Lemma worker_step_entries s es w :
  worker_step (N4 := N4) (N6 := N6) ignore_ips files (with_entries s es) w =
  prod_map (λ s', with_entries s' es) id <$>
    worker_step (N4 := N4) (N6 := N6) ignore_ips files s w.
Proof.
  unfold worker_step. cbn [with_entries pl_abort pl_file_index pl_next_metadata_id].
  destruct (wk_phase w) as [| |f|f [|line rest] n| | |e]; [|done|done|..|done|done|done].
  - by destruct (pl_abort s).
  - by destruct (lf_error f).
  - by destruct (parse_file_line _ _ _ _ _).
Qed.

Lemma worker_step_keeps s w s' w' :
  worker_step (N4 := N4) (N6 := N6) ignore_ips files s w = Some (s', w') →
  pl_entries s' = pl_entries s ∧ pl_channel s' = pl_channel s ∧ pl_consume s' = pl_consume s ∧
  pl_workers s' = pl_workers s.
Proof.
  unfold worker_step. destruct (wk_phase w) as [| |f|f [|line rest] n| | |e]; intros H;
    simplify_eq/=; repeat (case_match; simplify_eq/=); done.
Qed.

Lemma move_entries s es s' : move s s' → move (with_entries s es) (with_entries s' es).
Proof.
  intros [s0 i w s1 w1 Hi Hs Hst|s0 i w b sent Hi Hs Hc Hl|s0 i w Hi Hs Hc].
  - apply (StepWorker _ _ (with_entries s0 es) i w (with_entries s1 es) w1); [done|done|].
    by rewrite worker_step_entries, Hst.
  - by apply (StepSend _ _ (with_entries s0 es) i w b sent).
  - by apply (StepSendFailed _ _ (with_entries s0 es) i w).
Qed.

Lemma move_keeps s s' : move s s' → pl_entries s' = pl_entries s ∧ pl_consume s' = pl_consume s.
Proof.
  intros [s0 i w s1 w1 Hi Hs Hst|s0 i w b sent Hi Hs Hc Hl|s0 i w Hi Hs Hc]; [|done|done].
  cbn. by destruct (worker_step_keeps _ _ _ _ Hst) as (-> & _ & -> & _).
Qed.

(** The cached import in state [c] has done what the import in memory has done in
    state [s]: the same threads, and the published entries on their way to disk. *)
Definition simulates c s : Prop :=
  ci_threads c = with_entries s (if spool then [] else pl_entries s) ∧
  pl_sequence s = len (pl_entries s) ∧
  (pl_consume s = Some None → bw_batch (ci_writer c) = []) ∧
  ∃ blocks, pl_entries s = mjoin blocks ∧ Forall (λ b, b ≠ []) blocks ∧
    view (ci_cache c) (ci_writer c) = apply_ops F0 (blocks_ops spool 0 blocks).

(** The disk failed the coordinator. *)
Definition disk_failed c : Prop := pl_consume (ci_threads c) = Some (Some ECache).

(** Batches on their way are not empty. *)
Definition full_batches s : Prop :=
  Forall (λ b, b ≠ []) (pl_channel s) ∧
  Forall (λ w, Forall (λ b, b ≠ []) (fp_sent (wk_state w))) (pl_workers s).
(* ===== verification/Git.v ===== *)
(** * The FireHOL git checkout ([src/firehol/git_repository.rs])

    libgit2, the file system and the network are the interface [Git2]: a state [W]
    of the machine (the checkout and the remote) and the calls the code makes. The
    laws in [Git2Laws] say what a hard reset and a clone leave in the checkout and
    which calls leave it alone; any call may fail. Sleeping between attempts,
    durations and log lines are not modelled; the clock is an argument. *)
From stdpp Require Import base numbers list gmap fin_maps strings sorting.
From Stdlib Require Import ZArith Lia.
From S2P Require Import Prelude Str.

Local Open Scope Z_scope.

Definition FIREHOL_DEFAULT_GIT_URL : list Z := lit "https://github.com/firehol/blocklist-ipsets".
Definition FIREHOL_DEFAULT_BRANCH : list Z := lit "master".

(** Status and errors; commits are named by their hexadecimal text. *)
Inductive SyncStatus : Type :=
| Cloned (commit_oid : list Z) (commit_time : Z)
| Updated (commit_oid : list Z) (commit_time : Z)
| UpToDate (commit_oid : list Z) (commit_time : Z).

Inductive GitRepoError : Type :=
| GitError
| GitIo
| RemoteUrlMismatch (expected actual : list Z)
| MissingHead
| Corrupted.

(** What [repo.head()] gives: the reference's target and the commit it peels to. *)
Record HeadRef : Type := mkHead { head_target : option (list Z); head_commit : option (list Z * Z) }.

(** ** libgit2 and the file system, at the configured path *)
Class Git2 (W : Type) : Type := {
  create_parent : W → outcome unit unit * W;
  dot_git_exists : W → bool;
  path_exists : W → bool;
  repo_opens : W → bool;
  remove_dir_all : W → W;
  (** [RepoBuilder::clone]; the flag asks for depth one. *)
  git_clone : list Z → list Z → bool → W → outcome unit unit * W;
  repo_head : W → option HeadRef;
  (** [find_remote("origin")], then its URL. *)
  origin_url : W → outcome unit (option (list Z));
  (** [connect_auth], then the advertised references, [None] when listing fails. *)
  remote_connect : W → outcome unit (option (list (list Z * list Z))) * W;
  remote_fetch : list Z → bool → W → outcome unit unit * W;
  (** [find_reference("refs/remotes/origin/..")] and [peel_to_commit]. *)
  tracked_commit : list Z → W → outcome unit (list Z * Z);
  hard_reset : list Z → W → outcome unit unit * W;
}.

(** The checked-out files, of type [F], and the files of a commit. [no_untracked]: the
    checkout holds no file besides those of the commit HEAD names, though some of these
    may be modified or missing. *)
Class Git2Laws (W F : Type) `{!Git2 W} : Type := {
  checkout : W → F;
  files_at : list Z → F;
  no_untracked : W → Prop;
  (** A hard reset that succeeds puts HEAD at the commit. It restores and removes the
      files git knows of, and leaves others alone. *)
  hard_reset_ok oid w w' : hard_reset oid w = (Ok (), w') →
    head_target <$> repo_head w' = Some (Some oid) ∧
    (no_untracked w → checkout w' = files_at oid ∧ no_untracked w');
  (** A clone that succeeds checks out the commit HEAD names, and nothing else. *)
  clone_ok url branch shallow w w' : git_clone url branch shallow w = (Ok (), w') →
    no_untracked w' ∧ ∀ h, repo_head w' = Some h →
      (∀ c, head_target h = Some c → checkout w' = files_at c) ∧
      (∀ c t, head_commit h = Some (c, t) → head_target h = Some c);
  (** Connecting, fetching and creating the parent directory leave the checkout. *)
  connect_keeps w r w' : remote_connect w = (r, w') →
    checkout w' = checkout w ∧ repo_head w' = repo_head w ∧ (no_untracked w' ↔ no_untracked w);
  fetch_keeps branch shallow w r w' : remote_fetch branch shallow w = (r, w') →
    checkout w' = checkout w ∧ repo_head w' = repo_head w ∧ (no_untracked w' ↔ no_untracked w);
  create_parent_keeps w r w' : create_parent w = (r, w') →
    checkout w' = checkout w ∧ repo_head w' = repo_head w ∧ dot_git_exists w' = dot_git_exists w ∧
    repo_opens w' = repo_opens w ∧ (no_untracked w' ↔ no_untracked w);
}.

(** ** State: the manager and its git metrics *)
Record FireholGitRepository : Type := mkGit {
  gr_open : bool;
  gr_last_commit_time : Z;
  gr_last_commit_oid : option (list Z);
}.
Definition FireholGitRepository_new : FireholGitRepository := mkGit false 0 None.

* * *

Exercise> Restate word for word only the lines above from the line containing "Definition full_batches s" to the line containing "(** Status and", both of them included.

Output of the exercise>
Definition full_batches s : Prop :=
  Forall (λ b, b ≠ []) (pl_channel s) ∧
  Forall (λ w, Forall (λ b, b ≠ []) (fp_sent (wk_state w))) (pl_workers s).
(* ===== verification/Git.v ===== *)
(** * The FireHOL git checkout ([src/firehol/git_repository.rs])

    libgit2, the file system and the network are the interface [Git2]: a state [W]
    of the machine (the checkout and the remote) and the calls the code makes. The
    laws in [Git2Laws] say what a hard reset and a clone leave in the checkout and
    which calls leave it alone; any call may fail. Sleeping between attempts,
    durations and log lines are not modelled; the clock is an argument. *)
From stdpp Require Import base numbers list gmap fin_maps strings sorting.
From Stdlib Require Import ZArith Lia.
From S2P Require Import Prelude Str.

Local Open Scope Z_scope.

Definition FIREHOL_DEFAULT_GIT_URL : list Z := lit "https://github.com/firehol/blocklist-ipsets".
Definition FIREHOL_DEFAULT_BRANCH : list Z := lit "master".

(** Status and errors; commits are named by their hexadecimal text. *)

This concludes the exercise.